WORK TASK – Start at the line in the entries below that contains "Next Obligation. intros [] []; done. Qed.", stop at the line that contains "a = Database.user b)", and output exactly the lines in that span, both ends included.

Stored data:
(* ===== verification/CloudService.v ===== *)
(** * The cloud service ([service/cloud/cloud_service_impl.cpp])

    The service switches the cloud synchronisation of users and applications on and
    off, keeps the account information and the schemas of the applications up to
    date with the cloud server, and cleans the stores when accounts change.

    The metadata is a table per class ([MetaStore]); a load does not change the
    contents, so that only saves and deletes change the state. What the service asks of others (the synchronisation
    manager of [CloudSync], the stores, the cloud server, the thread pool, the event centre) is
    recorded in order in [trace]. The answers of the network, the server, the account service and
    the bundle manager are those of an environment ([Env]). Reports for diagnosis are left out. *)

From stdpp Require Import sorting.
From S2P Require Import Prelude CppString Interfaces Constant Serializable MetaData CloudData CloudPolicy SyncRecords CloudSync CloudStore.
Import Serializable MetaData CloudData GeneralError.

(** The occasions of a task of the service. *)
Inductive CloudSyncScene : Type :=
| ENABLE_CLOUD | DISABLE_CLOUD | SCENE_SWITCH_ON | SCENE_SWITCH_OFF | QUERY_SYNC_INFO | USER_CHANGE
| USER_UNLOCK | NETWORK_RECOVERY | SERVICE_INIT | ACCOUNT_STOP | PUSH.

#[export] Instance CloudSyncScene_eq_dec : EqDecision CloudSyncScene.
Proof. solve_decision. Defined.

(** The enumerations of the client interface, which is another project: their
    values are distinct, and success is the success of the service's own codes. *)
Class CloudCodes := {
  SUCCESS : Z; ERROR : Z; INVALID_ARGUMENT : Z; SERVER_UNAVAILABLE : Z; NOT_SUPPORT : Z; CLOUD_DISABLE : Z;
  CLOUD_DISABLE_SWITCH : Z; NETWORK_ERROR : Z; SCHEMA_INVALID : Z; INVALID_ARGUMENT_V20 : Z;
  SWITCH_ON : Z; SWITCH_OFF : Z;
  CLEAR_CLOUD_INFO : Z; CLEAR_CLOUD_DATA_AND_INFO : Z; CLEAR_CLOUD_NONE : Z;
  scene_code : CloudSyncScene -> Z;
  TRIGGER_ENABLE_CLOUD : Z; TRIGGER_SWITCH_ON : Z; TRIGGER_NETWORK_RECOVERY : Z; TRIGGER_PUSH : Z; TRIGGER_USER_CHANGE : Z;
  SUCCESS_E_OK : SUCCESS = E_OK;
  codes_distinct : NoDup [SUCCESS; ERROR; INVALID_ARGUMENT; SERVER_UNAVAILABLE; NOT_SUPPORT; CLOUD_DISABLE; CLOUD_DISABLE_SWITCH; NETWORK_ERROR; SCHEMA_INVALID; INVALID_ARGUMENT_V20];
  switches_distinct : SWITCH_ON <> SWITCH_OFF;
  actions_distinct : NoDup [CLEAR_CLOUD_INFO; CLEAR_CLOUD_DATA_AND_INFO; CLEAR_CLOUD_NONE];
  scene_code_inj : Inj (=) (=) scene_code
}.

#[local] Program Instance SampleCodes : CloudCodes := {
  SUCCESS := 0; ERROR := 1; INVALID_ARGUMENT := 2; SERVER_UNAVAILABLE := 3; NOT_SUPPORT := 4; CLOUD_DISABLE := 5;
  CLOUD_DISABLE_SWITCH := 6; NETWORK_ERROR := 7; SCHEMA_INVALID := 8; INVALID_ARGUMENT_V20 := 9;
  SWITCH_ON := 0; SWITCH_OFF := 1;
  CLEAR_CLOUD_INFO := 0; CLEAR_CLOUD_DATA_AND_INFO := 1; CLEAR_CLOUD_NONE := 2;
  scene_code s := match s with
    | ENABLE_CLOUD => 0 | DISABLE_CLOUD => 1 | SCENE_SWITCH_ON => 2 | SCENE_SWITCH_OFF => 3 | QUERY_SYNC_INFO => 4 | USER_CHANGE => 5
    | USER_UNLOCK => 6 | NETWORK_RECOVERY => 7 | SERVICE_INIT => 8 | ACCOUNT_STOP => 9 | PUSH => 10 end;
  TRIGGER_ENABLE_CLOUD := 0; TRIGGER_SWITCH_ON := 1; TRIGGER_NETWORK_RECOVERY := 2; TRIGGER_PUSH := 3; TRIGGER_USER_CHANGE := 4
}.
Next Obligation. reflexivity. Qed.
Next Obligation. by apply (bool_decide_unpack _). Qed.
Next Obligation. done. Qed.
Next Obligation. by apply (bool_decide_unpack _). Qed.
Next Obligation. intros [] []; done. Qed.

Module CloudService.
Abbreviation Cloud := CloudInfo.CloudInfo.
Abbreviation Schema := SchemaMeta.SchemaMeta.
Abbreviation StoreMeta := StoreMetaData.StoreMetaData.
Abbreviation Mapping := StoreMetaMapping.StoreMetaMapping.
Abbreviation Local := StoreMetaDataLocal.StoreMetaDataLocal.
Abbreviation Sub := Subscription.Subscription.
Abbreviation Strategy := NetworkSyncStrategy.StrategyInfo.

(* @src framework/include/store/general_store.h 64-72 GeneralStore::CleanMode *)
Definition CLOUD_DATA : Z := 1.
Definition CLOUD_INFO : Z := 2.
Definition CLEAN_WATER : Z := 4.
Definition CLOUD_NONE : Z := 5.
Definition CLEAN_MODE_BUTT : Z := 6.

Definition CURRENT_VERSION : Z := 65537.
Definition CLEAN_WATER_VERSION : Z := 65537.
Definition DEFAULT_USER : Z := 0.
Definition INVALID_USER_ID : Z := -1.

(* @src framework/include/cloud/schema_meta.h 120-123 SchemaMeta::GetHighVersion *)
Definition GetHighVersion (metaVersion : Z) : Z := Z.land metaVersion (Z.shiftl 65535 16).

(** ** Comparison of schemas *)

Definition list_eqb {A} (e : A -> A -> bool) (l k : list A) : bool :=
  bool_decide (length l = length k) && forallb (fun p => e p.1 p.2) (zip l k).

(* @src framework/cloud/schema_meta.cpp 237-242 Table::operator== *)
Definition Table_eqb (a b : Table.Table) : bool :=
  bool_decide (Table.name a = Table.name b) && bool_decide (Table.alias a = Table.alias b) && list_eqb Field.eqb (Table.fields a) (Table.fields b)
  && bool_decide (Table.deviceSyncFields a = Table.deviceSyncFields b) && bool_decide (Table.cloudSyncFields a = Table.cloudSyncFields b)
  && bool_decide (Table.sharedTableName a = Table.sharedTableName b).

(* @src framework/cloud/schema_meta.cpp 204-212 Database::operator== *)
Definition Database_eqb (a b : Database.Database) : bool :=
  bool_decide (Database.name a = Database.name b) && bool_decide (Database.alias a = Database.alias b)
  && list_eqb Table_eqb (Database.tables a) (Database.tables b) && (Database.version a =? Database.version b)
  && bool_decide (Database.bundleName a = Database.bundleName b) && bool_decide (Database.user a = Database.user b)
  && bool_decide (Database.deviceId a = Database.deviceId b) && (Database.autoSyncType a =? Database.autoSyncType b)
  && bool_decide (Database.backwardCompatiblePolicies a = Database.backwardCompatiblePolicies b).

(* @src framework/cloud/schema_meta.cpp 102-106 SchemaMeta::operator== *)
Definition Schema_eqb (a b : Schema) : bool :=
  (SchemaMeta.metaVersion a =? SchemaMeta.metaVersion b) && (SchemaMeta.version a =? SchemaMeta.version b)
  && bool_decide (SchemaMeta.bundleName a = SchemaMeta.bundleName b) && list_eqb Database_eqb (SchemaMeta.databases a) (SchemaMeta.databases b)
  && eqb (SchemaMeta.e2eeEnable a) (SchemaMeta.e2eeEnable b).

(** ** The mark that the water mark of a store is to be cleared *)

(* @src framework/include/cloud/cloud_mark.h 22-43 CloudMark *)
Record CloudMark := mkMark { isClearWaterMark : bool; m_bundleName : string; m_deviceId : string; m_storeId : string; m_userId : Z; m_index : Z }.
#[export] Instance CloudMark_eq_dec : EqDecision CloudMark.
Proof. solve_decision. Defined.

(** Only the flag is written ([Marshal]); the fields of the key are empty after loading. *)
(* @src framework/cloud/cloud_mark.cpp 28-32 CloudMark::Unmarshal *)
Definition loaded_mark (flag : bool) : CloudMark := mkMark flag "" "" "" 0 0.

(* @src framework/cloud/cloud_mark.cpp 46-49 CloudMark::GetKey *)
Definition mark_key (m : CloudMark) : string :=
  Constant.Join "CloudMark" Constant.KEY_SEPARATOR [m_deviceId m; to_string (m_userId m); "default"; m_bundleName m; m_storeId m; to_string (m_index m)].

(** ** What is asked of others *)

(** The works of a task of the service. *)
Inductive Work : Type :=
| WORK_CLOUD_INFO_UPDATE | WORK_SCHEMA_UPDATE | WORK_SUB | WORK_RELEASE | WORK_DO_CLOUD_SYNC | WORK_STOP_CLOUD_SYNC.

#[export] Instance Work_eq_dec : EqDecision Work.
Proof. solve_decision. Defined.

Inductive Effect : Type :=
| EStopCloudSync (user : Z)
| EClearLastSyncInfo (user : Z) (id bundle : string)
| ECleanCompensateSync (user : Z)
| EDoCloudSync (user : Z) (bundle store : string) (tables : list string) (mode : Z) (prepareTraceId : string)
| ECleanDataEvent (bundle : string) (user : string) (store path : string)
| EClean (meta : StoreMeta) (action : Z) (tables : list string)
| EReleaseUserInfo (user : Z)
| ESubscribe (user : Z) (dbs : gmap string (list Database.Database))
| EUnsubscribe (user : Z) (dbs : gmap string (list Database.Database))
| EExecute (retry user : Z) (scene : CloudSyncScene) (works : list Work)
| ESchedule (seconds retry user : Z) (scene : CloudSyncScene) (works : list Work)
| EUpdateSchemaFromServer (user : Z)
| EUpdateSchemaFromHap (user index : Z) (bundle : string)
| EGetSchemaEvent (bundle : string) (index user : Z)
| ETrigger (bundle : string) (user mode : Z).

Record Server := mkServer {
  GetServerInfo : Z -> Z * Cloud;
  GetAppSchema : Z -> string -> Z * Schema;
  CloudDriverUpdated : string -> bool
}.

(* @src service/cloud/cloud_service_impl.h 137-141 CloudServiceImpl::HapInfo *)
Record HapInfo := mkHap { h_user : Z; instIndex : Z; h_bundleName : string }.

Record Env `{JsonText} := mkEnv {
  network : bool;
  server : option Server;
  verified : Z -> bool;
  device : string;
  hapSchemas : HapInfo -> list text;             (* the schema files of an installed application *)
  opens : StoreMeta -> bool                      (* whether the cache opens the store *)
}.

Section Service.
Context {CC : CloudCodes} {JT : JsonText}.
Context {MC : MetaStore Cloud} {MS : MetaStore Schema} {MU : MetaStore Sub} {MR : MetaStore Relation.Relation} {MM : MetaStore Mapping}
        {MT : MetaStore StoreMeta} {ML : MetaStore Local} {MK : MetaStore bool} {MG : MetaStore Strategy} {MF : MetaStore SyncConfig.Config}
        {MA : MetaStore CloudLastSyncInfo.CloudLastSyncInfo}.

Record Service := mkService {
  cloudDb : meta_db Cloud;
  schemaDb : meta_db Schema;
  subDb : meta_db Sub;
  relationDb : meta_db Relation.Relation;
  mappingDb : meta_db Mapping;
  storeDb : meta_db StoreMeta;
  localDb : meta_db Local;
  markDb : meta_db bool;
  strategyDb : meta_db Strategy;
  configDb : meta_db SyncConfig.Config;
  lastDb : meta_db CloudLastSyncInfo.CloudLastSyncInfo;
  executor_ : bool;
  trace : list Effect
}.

COMPLETED TASK –
Next Obligation. intros [] []; done. Qed.

Module CloudService.
Abbreviation Cloud := CloudInfo.CloudInfo.
Abbreviation Schema := SchemaMeta.SchemaMeta.
Abbreviation StoreMeta := StoreMetaData.StoreMetaData.
Abbreviation Mapping := StoreMetaMapping.StoreMetaMapping.
Abbreviation Local := StoreMetaDataLocal.StoreMetaDataLocal.
Abbreviation Sub := Subscription.Subscription.
Abbreviation Strategy := NetworkSyncStrategy.StrategyInfo.

(* @src framework/include/store/general_store.h 64-72 GeneralStore::CleanMode *)
Definition CLOUD_DATA : Z := 1.
Definition CLOUD_INFO : Z := 2.
Definition CLEAN_WATER : Z := 4.
Definition CLOUD_NONE : Z := 5.
Definition CLEAN_MODE_BUTT : Z := 6.

Definition CURRENT_VERSION : Z := 65537.
Definition CLEAN_WATER_VERSION : Z := 65537.
Definition DEFAULT_USER : Z := 0.
Definition INVALID_USER_ID : Z := -1.

(* @src framework/include/cloud/schema_meta.h 120-123 SchemaMeta::GetHighVersion *)
Definition GetHighVersion (metaVersion : Z) : Z := Z.land metaVersion (Z.shiftl 65535 16).

(** ** Comparison of schemas *)

Definition list_eqb {A} (e : A -> A -> bool) (l k : list A) : bool :=
  bool_decide (length l = length k) && forallb (fun p => e p.1 p.2) (zip l k).

(* @src framework/cloud/schema_meta.cpp 237-242 Table::operator== *)
Definition Table_eqb (a b : Table.Table) : bool :=
  bool_decide (Table.name a = Table.name b) && bool_decide (Table.alias a = Table.alias b) && list_eqb Field.eqb (Table.fields a) (Table.fields b)
  && bool_decide (Table.deviceSyncFields a = Table.deviceSyncFields b) && bool_decide (Table.cloudSyncFields a = Table.cloudSyncFields b)
  && bool_decide (Table.sharedTableName a = Table.sharedTableName b).

(* @src framework/cloud/schema_meta.cpp 204-212 Database::operator== *)
Definition Database_eqb (a b : Database.Database) : bool :=
  bool_decide (Database.name a = Database.name b) && bool_decide (Database.alias a = Database.alias b)
  && list_eqb Table_eqb (Database.tables a) (Database.tables b) && (Database.version a =? Database.version b)
  && bool_decide (Database.bundleName a = Database.bundleName b) && bool_decide (Database.user a = Database.user b)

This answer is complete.